Hundreds of anti-vaccine activists were infuriated after New Jersey legislators advanced a bill that would make it tougher for parents to obtain a religious exemption from mandatory immunizations.

Parents howled in outrage after the measure passed by a 7-3 vote, following hours of testimony, and video of the Assembly meeting captures parents shouting out angry comments, reported WKXW-FM.

“You are going to hell!” one parent shouted.

“You Democrats destroy America!” shouted another.

The bill would require students or their guardians to submit a notarized document explaining how vaccines conflict with their religious beliefs, and not just a philosophical or moral objection,

“What human being has the right to judge if my religious beliefs are sincere?" complained parent Hilary Bilkis, of Rockaway. "What will be the litmus test?”

More than 60 opponents testified against the measure, citing religious objections, and another 270 registered their objection but did not address the Assembly.

“I do not believe that our government has the right to pass judgment on whether or not one’s religious practices are genuine,” said parent Brian Malloy, of Red Bank. “Children are and should be entitled to a free and appropriate education regardless of their religious beliefs.”

Another parent, Melissa Machado, of Parsippany, complained that children would be kicked out of school if they did not agree to be forcibly vaccinated.
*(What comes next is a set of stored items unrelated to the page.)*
(** * agento: the monitor scheduler ([monitor/Monitor.go])

    A shallow embedding of package [monitor]: the Monitor record, the
    administrative CRUD operations of the [Scheduler], and its polling
    [Loop] with the goroutines it spawns.  The Mongo collections, the
    broadcaster, the time-series sink and the logger are external; their
    calls are recorded in one ordered effect trace and their results are
    supplied by the environment. *)

From Stdlib Require Import ZArith Lia List Ascii String Bool.
From stdpp Require Import base option list strings gmap relations.

Open Scope string_scope.
Open Scope list_scope.
Open Scope Z_scope.

(** ** Go values used by the package *)

(** [error]: the values the package produces or passes on. [nil] is [None]
    of [option error]. *)
Inductive error :=
| ErrorInvalidId               (* errors.New("Invalid id") *)
| ErrNotFound                  (* mgo.ErrNotFound *)
| ErrDupKey                    (* duplicate _id on Insert *)
| ErrOther (msg : string).     (* any other failure of a collaborator *)

(** [time.Time] as nanoseconds on the time line, [time.Duration] as a
    signed 64-bit count of nanoseconds. *)
Abbreviation Time := Z (only parsing).
Abbreviation Duration := Z (only parsing).

Definition minDuration : Z := - 2 ^ 63.
Definition maxDuration : Z := 2 ^ 63 - 1.

(** Two's complement wrap-around of int64 arithmetic. *)
Definition wrap64 (z : Z) : Z := (z + 2 ^ 63) mod 2 ^ 64 - 2 ^ 63.

(** [t.Sub(u)]: the duration t-u, saturated at the ends of [Duration]. *)
Definition Sub (t u : Time) : Duration :=
  if t - u <? minDuration then minDuration
  else if maxDuration <? t - u then maxDuration
  else t - u.

(** [t.Add(d)]. *)
Definition Add (t : Time) (d : Duration) : Time := t + d.

(** [rand.Int63n(n)] panics when [n <= 0] and otherwise ends in
    [return v % n] (or [v & (n-1)] for a power of two) on a non-negative
    63-bit draw [v] of the generator; [v] is supplied by the environment. *)
Definition Int63n (v : Z) (n : Z) : option Z :=
  if n <=? 0 then None else Some (v mod n).

(** ** Object identifiers ([bson.ObjectId]) *)

(** An [ObjectId] is a Go string holding 12 raw bytes. *)
Abbreviation ObjectId := string (only parsing).

Definition hextable : string := "0123456789abcdef".

Definition hexdigit (n : nat) : ascii :=
  match String.get n hextable with Some c => c | None => "0"%char end.

(** [fromHexChar] of encoding/hex. *)
Definition fromHexChar (c : ascii) : option nat :=
  let n := nat_of_ascii c in
  if (48 <=? n)%nat && (n <=? 57)%nat then Some (n - 48)%nat
  else if (97 <=? n)%nat && (n <=? 102)%nat then Some (n - 97 + 10)%nat
  else if (65 <=? n)%nat && (n <=? 70)%nat then Some (n - 65 + 10)%nat
  else None.

(** [hex.EncodeToString]. *)
Fixpoint EncodeToString (src : string) : string :=
  match src with
  | EmptyString => EmptyString
  | String c rest =>
      String (hexdigit (nat_of_ascii c / 16))
        (String (hexdigit (nat_of_ascii c mod 16)) (EncodeToString rest))
  end.

(** [hex.DecodeString]; [None] stands for its error results. *)
Fixpoint DecodeString (s : string) : option string :=
  match s with
  | EmptyString => Some EmptyString
  | String _ EmptyString => None
  | String a (String b rest) =>
      match fromHexChar a, fromHexChar b, DecodeString rest with
      | Some x, Some y, Some d => Some (String (ascii_of_nat (x * 16 + y)) d)
      | _, _, _ => None
      end
  end.

(** [bson.IsObjectIdHex]. *)
Definition IsObjectIdHex (s : string) : bool :=
  (String.length s =? 24)%nat && bool_decide (is_Some (DecodeString s)).

(** [bson.ObjectIdHex]; [None] is its panic on an invalid argument. *)
Definition ObjectIdHex (s : string) : option string :=
  match DecodeString s with
  | Some d => if (String.length d =? 12)%nat then Some d else None
  | None => None
  end.

(** [ObjectId.Hex]. *)
Definition Hex (id : string) : string := EncodeToString id.

(** The identifier reserved for the local host. *)
Definition localHostHex : string := "000000000000000000000000".

(** A character of the hexadecimal alphabet. *)
Definition is_hex_char (c : ascii) : bool :=
  bool_decide (c ∈ list_ascii_of_string "0123456789abcdefABCDEF").

(** A well-formed identifier in text form: 24 hexadecimal characters. *)
Definition well_formed_hex_id (s : string) : Prop :=
  String.length s = 24%nat ∧ Forall (λ c, is_hex_char c = true) (list_ascii_of_string s).

(** [bson.NewObjectId] of mgo fills the 12 bytes from the clock, two
    constants of the process and a counter:
    [[
      binary.BigEndian.PutUint32(b[:], uint32(time.Now().Unix()))
      b[4] = machineId[0]; b[5] = machineId[1]; b[6] = machineId[2]
      b[7] = byte(processId >> 8); b[8] = byte(processId)
      i := atomic.AddUint32(&objectIdCounter, 1)
      b[9] = byte(i >> 16); b[10] = byte(i >> 8); b[11] = byte(i)
    ]]
    [ObjectIdGen] holds the package variables it reads: the first three
    bytes of the MD5 sum of the host name, the process id, and the counter,
    a uint32 that starts at a random value. *)
Record ObjectIdGen := {
  machineId : ascii * ascii * ascii;
  processId : Z;
  objectIdCounter : Z;
}.

(** The conversion [byte(x)] of an integer: its low eight bits. *)
Definition byte_of (z : Z) : ascii := ascii_of_nat (Z.to_nat (z mod 256)).
(** X10.  Replies are not kept for later: a reply that is delivered before
    [awaitReply] is called for its request id is lost.  When no other reply
    follows, the call is rejected with "Request timed out" once the timeout
    has passed, and it is still pending before. *)
Theorem reply_before_awaitReply_is_lost :
  ∀ st0 target requestId timeout response pre d post,
    reachable st0 →
    let early := step st0 (EvMessage target (responseTo requestId response)) in
    let k := (awaitReply target requestId timeout early).1 in
    let st1 := (awaitReply target requestId timeout early).2 in
    noReplyIn target requestId pre →
    (elapsed pre < timeoutOrDefault timeout)%Z →
    (timeoutOrDefault timeout <= elapsed pre + Z.max 0 d)%Z →
    promiseState k (run pre st1) = Pending ∧
    promiseState k (run (pre ++ EvElapse d :: post) st1) =
      Rejected "Request timed out".
Proof.
  intros st0 target requestId timeout response pre d post Hr early k st1
    Hq Hlt Hge.
  assert (reachable early) as Hre.
  { apply (reachable_run [EvMessage target (responseTo requestId response)]) in Hr.
    exact Hr. }
  split.
  - destruct (awaitReply_waiting target requestId timeout early Hre)
      as (Hk & Hfresh & Hclock & _ & Hw).
    fold k st1 in Hk, Hfresh, Hclock, Hw.
    assert (waiting k target requestId
              (clock early + Z.max 0 (timeoutOrDefault timeout)) (run pre st1))
      as Hw'.
    { apply run_waiting; [done|done|done|]. rewrite Hclock. lia. }
    by apply waiting_observed in Hw' as (Hp & _).
  - pose proof (awaitReply_timeout early target requestId timeout pre d post
                  Hre Hq Hge) as Hs.
    by apply settled_observed in Hs as (Hp & _).
Qed.

Lemma reply_before_awaitReply_is_lost_witness :
  promiseState 0
    (run ([EvElapse 100%Z]) (awaitReply 7 1%Z (Some 500%Z)
       (step initialLoop (EvMessage 7 (responseTo 1%Z (Str "done"))))).2) = Pending ∧
  promiseState 0
    (run ([EvElapse 100%Z] ++ EvElapse 400%Z :: [])
       (awaitReply 7 1%Z (Some 500%Z)
          (step initialLoop (EvMessage 7 (responseTo 1%Z (Str "done"))))).2) =
    Rejected "Request timed out".
Proof.
  refine (reply_before_awaitReply_is_lost initialLoop 7 1%Z (Some 500%Z) (Str "done")
            [EvElapse 100%Z] 400%Z [] _ _ _ _).
  - by exists [].
  - repeat constructor.
  - vm_compute. reflexivity.
  - vm_compute. intros H; discriminate H.
Defined.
“With this bill, you’re asking us to prioritize either our children’s education or our children’s health care,” Machado said. “You’re asking us to turn away from our faith and trust the state of New Jersey instead.”

“We are not anti-science,” Macacho added. “We respect science. But we do not worship it.”

One Democrat voted against the measure, and one Republican voted for the bill.

Parents called the lawmakers cowards, traitors and sellouts -- along with various profane names -- as they cast votes in favor of the measure.